Now CHT is dropping on its own, while EGT stays high. But they’re moving together more than last flight. What hasn’t changed is the cylinder output seems most normal when FF is 10 GPH or less. That’s also when the pilot deployed the fuel pump, which complicates the issue. We hate to recommend unnecessary maintenance, and we want to feel confident that what we recommend will correct the problem, and with this one we weren’t quite there yet. On his own, the client decided to have the shop clean all the injectors and purge the fuel lines. We don’t know which of those fixed it, but one of them did. Cyl 2 was normal after that maintenance. So that wasn’t the valve spring either.

Next up is data from an RV 7 with a Lycoming IO-360 engine and data from a Dynon Skyview with a 1 sec sample rate. The concern was EGTs 1 and 2 dropping intermittently during some flights. No reported roughness, no corroborating change in CHTs, FF, RPMs or any other parameter, including the electrical system. No malfunctions – the client just happened to notice them while reviewing data and asked us to take a look. Here are three instances – EGTs only for each one.

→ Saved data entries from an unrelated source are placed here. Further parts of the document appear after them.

(* ===== verification/X86SafePrims.v ===== *)
(** * The functions the handlers call keep the machine well-formed *)
From Stdlib Require Import ZArith Lia List Bool.
From S2P Require Import Prelude Hoare X86Flags X86Alu X86Shift X86Machine X86Decode X86MulDiv X86Ops X86Safe.
Import ListNotations.
Local Open Scope Z_scope.
Local Open Scope err_scope.

Section Prims.
Context {W : Type} {sys : Sys W} {laws : SysMemory W}.
Variable F : Prop.

(** ** Stack and fetches *)

Lemma clean_push_word v : clean F (run (push_word v)) (fun _ => True).
Proof. unfold push_word. safe_steps. Qed.

Lemma clean_push_long v : clean F (run (push_long v)) (fun _ => True).
Proof. unfold push_long. safe_steps. Qed.

Lemma clean_pop_word : clean F (run pop_word) (in_word 16).
Proof. unfold pop_word. safe_steps. Qed.

Lemma clean_pop_long : clean F (run pop_long) (in_word 32).
Proof. unfold pop_long. safe_steps. Qed.

Lemma clean_fetch_byte_imm : clean F (run fetch_byte_imm) (in_word 8).
Proof. unfold fetch_byte_imm. safe_steps. Qed.

Lemma clean_fetch_word_imm : clean F (run fetch_word_imm) (in_word 16).
Proof. unfold fetch_word_imm. safe_steps. Qed.

Lemma clean_fetch_long_imm : clean F (run fetch_long_imm) (in_word 32).
Proof. unfold fetch_long_imm. safe_steps. Qed.

#[local] Hint Resolve clean_fetch_byte_imm clean_fetch_word_imm clean_fetch_long_imm : clean.

Lemma range_low a n : 0 <= n -> 0 <= Z.land a (Z.ones n) < 2 ^ n.
Proof. intros Hn. rewrite Z.land_ones by easy. apply Z.mod_pos_bound. now apply Z.pow_pos_nonneg. Qed.

Lemma clean_modrm : clean F (run fetch_decode_modrm) (fun x => let '(md, rh, rl) := x in 0 <= md < 4 /\ 0 <= rh < 8 /\ 0 <= rl < 8).
Proof. unfold fetch_decode_modrm. safe_steps. repeat split; apply (range_low _ 2) || apply (range_low _ 3); easy. Qed.

(** ** Data access *)

Lemma kept_data_segment : kept (W := W) F (run get_data_segment) (fun _ => True).
Proof. unfold get_data_segment. safe_steps. Qed.

#[local] Hint Resolve kept_data_segment : kept.

Lemma kept_fetch_data_byte a : kept F (run (fetch_data_byte a)) (in_word 8).
Proof. unfold fetch_data_byte. safe_steps. Qed.

Lemma kept_fetch_data_word a : kept F (run (fetch_data_word a)) (in_word 16).
Proof. unfold fetch_data_word. safe_steps. Qed.

Lemma kept_fetch_data_long a : kept F (run (fetch_data_long a)) (in_word 32).
Proof. unfold fetch_data_long. safe_steps. Qed.

Lemma kept_store_data_byte a v : kept F (run (store_data_byte a v)) (fun _ => True).
Proof. unfold store_data_byte. safe_steps. Qed.

Lemma kept_store_data_word a v : kept F (run (store_data_word a v)) (fun _ => True).
Proof. unfold store_data_word. safe_steps. Qed.

Lemma kept_store_data_long a v : kept F (run (store_data_long a v)) (fun _ => True).
Proof. unfold store_data_long. safe_steps. Qed.

Lemma kept_mem_access_word a : kept F (run (mem_access_word a)) (in_word 16).
Proof. exact (kept_rdw F a). Qed.

Lemma kept_fetch_data_byte_abs s a : kept F (run (fetch_data_byte_abs s a)) (in_word 8).
Proof. exact (kept_rdb F _). Qed.

Lemma kept_fetch_data_word_abs s a : kept F (run (fetch_data_word_abs s a)) (in_word 16).
Proof. exact (kept_rdw F _). Qed.

Lemma kept_fetch_data_long_abs s a : kept F (run (fetch_data_long_abs s a)) (in_word 32).
Proof. exact (kept_rdl F _). Qed.

Lemma kept_store_data_byte_abs s a v : kept F (run (store_data_byte_abs s a v)) (fun _ => True).
Proof. apply kept_store. Qed.

Lemma kept_store_data_word_abs s a v : kept F (run (store_data_word_abs s a v)) (fun _ => True).
Proof. apply kept_store. Qed.

Lemma kept_store_data_long_abs s a v : kept F (run (store_data_long_abs s a v)) (fun _ => True).
Proof. apply kept_store. Qed.

#[local] Hint Resolve kept_fetch_data_byte_abs kept_fetch_data_word_abs kept_fetch_data_long_abs kept_store_data_byte_abs
  kept_store_data_word_abs kept_store_data_long_abs : kept.

(** ** Addresses *)

Lemma kept_stack_segment : kept (W := W) F (run stack_segment) (fun _ => True).
Proof. apply kept_mode. word_goal. Qed.

#[local] Hint Resolve kept_stack_segment : kept.

Lemma clean_sib sib md : clean F (run (decode_sib_address sib md)) (fun _ => True).
Proof. unfold decode_sib_address. safe_steps. Qed.

#[local] Hint Resolve clean_sib : clean.

Lemma clean_rm00 rm : clean F (run (decode_rm00_address rm)) (fun _ => True).
Proof. unfold decode_rm00_address, x_sum, x_off, e_off. safe_steps. Qed.

Lemma clean_rm01 rm : clean F (run (decode_rm01_address rm)) (fun _ => True).
Proof. unfold decode_rm01_address, x_sum, x_off, e_off. safe_steps. Qed.

Lemma clean_rm10 rm : clean F (run (decode_rm10_address rm)) (fun _ => True).
Proof. unfold decode_rm10_address, x_sum, x_off, e_off. safe_steps. Qed.

(** ** Multiplication and division *)

Lemma clean_raise n : kept (W := W) F (run (x86emu_intr_raise n)) (fun _ => True).
Proof. apply kept_set_intr. word_goal. Qed.

#[local] Hint Resolve clean_raise : kept.

Lemma clean_mul_byte v : clean (W := W) F (run (mul_byte v)) (fun _ => True).
Proof. unfold mul_byte, set_cf_of, clear_cf_of. safe_steps. Qed.

Lemma clean_mul_word v : clean (W := W) F (run (mul_word v)) (fun _ => True).
Proof. unfold mul_word, set_cf_of, clear_cf_of. safe_steps. Qed.

Lemma clean_mul_long v : clean (W := W) F (run (mul_long v)) (fun _ => True).
Proof. unfold mul_long, set_cf_of, clear_cf_of. safe_steps. Qed.

Lemma clean_imul_byte v : clean (W := W) F (run (imul_byte v)) (fun _ => True).
Proof. unfold imul_byte, set_cf_of, clear_cf_of. safe_steps. Qed.

Lemma clean_imul_word v : clean (W := W) F (run (imul_word v)) (fun _ => True).
Proof. unfold imul_word, set_cf_of, clear_cf_of. safe_steps. Qed.

Lemma clean_imul_long v : clean (W := W) F (run (imul_long v)) (fun _ => True).
Proof. unfold imul_long, set_cf_of, clear_cf_of. safe_steps. Qed.

Lemma clean_div_byte v : clean (W := W) F (run (div_byte v)) (fun _ => True).
Proof. unfold div_byte, set_cf_of, clear_cf_of. safe_steps. Qed.

Lemma clean_div_word v : clean (W := W) F (run (div_word v)) (fun _ => True).
Proof. unfold div_word, set_cf_of, clear_cf_of. safe_steps. Qed.

Lemma clean_div_long v : clean (W := W) F (run (div_long v)) (fun _ => True).
Proof. unfold div_long, set_cf_of, clear_cf_of. safe_steps. Qed.

Lemma clean_idiv_byte v : clean (W := W) F (run (idiv_byte v)) (fun _ => True).
Proof. unfold idiv_byte, set_cf_of, clear_cf_of. safe_steps. Qed.

(** The signed divisions of words and longs may trap. *)
Lemma run_e_total {A} (f : Run W A) R : clean F (run f) R -> clean F (run_e (total f)) R.
Proof.
  intros H h Hh. specialize (H h Hh). unfold hoare, run_e, total, run in *. now destruct (f (emu h)) as [a s].
Qed.

Lemma run_e_bind {A B} (f : StateE (Emu W) A) (k : A -> StateE (Emu W) B) R Q :
  clean F (run_e f) R -> (forall a, R a -> clean F (run_e (k a)) Q) -> clean F (run_e (ebind f k)) Q.
Proof.
  intros Hf Hk h Hh. specialize (Hf h Hh). unfold hoare, run_e, ebind in *.
  destruct (f (emu h)) as [[a s]|]; [|exact Hf]. destruct Hf as (g & Hg & -> & Ha). exact (Hk a Ha _ Hg).
Qed.

Lemma run_e_lift {A} (o : option A) : F -> clean (W := W) F (run_e (elift o)) (fun _ => True).
Proof.
  intros HF h Hh. unfold hoare, run_e, elift. destruct o; [|exact HF]. exists (Plain None). split; [|easy]. now destruct h.
Qed.

Lemma clean_idiv_word v : F -> clean (W := W) F (run_e (idiv_word v)) (fun _ => True).
Proof.
  intros HF. unfold idiv_word.
  eapply run_e_bind; [apply run_e_total, kept_clean, (kept_x_reg F)|intros dx _; cbv beta].
  eapply run_e_bind; [apply run_e_total, kept_clean, (kept_x_reg F)|intros ax _; cbv beta zeta].
  destruct (v =? 0); [apply run_e_total, kept_clean, clean_raise|].
  eapply run_e_bind; [now apply run_e_lift|intros [q r] _; apply run_e_total]. safe_steps.
Qed.

Lemma clean_idiv_long v : F -> clean (W := W) F (run_e (idiv_long v)) (fun _ => True).
Proof.
  intros HF. unfold idiv_long.
  eapply run_e_bind; [apply run_e_total, kept_clean, (kept_e_reg F)|intros dx _; cbv beta].
  eapply run_e_bind; [apply run_e_total, kept_clean, (kept_e_reg F)|intros ax _; cbv beta zeta].
  destruct (v =? 0); [apply run_e_total, kept_clean, clean_raise|].
  eapply run_e_bind; [now apply run_e_lift|intros [q r] _; apply run_e_total]. safe_steps.
Qed.

(** ** String input and output *)

Lemma clean_times n body : clean (W := W) F (run body) (fun _ => True) -> clean F (run (times n body)) (fun _ => True).
Proof.
  intros H. induction n as [|n IH]; cbn [times]; unfold clean; apply safe_last; [apply safe_run_ret; now apply safe_ret|].
  apply safe_run_bind. eapply safe_clean; [exact H|]. intros _ _. eapply safe_clean; [exact IH|]. intros [] _. now apply safe_ret.
Qed.

#[local] Hint Resolve clean_times : clean.

Lemma clean_ins_transfer rd st inc :
  (forall s a v, kept (W := W) F (run (st s a v)) (fun _ => True)) -> clean (W := W) F (run (ins_transfer rd st inc)) (fun _ => True).
Proof. intros H. unfold ins_transfer. safe_steps. Qed.

Lemma clean_outs_transfer wr ld R inc :
  (forall s a, kept (W := W) F (run (ld s a)) R) -> clean (W := W) F (run (outs_transfer wr ld inc)) (fun _ => True).
Proof. intros H. unfold outs_transfer. safe_steps. Qed.

Lemma clean_rep_done : clean (W := W) F (run rep_done) (fun _ => True).
Proof. unfold rep_done. safe_steps. Qed.

Lemma clean_rep_count : clean (W := W) F (run rep_count) (fun _ => True).
Proof. unfold rep_count. safe_steps. Qed.

#[local] Hint Resolve clean_ins_transfer clean_outs_transfer clean_rep_done clean_rep_count : clean.

Lemma clean_ins size : clean (W := W) F (run (ins size)) (fun _ => True).
Proof. unfold ins. safe_steps. Qed.

Lemma clean_outs size : clean F (run (outs size)) (fun _ => True).
Proof. unfold outs. safe_steps. Qed.

(** ** Interrupts *)

(** The handlers that the embedding program installs keep the machine well-formed. *)
Definition handlers_keep (intrTab : Z -> option (Z -> Run W unit)) : Prop :=
  forall n f s, intrTab n = Some f -> wf (x86 s) -> wf (x86 (snd (f n s))).

Lemma clean_handler intrTab n f :
  handlers_keep intrTab -> intrTab n = Some f -> clean F (run (f n)) (fun _ => True).
Proof.
  intros H E [s c] [Hw _]. specialize (H n f s E Hw). unfold hoare, run. cbn [emu counter]. destruct (f n s) as [u s'].
  exists (Plain None). split; [|easy]. split; [exact H|easy].
Qed.

#[local] Hint Resolve kept_mem_access_word : kept.
#[local] Hint Resolve clean_push_word clean_pop_word clean_handler : clean.

Lemma clean_intr_handle intrTab : handlers_keep intrTab -> clean F (run (x86emu_intr_handle intrTab)) (fun _ => True).
Proof. intros H. unfold x86emu_intr_handle. safe_steps. Qed.

Lemma ends_iret op : ends F (run (x86emuOp_iret op)).
Proof. unfold x86emuOp_iret. safe_steps. Qed.
End Prims.

#[export] Hint Resolve kept_fetch_data_byte kept_fetch_data_word kept_fetch_data_long kept_store_data_byte kept_store_data_word kept_store_data_long
  kept_mem_access_word kept_fetch_data_byte_abs kept_fetch_data_word_abs kept_fetch_data_long_abs kept_store_data_byte_abs
  kept_store_data_word_abs kept_store_data_long_abs clean_raise : kept.
#[export] Hint Resolve clean_push_word clean_push_long clean_pop_word clean_pop_long clean_fetch_byte_imm clean_fetch_word_imm clean_fetch_long_imm
  clean_modrm clean_rm00 clean_rm01 clean_rm10 clean_mul_byte clean_mul_word clean_mul_long clean_imul_byte clean_imul_word clean_imul_long
  clean_div_byte clean_div_word clean_div_long clean_idiv_byte clean_idiv_word clean_idiv_long clean_ins clean_outs clean_handler
  clean_intr_handle : clean.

Each time 1 and 2 drop, 3 and 4 are steady. So it didn’t look like a mag problem. No roughness so didn’t seem like a fuel problem. It’s almost like something was going on and off. We barely had time to digest the facts and start probing the possibilities when the client remembered these were the flights where he was testing his new smoke system. And guess which two cylinders the smoke system diverts exhaust gas from. Yep. He was very apologetic but no need for that – we wish they were all that easy. No valve spring here, either.

That must mean that this one is the valve spring. This is data from a Lancair Legacy with a Continental TSIO-550 and data from a Garmin G3X with a 1 sec sample rate. EGTs, CHTs and FF.

Now that you know what happens and when, let’s look at the same flight and change EGT, CHT and FF to EGT, MAP and Altitude.

And here’s the guilty party…

So if you were thinking the spring had sprung as a result of a big power increase – no. It’s a modest power increase during a decent from 14,000 to the 1,000 msl range. The pilot does some go-arounds and EGT 4 sort of gets back into the picture on each go-around power application. Then it drops again when power is reduced. Rounding up the usual suspects — fuel flow, spark, induction — doesn’t seem to provide an answer.

Zeroing on on 45-50 mins, you almost think maybe the valve has munched, except it sort of comes back under power – which a munched valve wouldn’t do.

In previous cases where a broken valve spring turned out to be the culprit, we saw EGT data more like the 20-45 min range. Jumpy, and not quite right. And before that, during takeoff and climb, EGT 4 is right in there with the others.

So can we count on that as a symptom for a valve spring problem – ok at higher power and more likely to show up at lower power settings? We’ll have to see more instances to be able to count on it, but for now it’s a good start.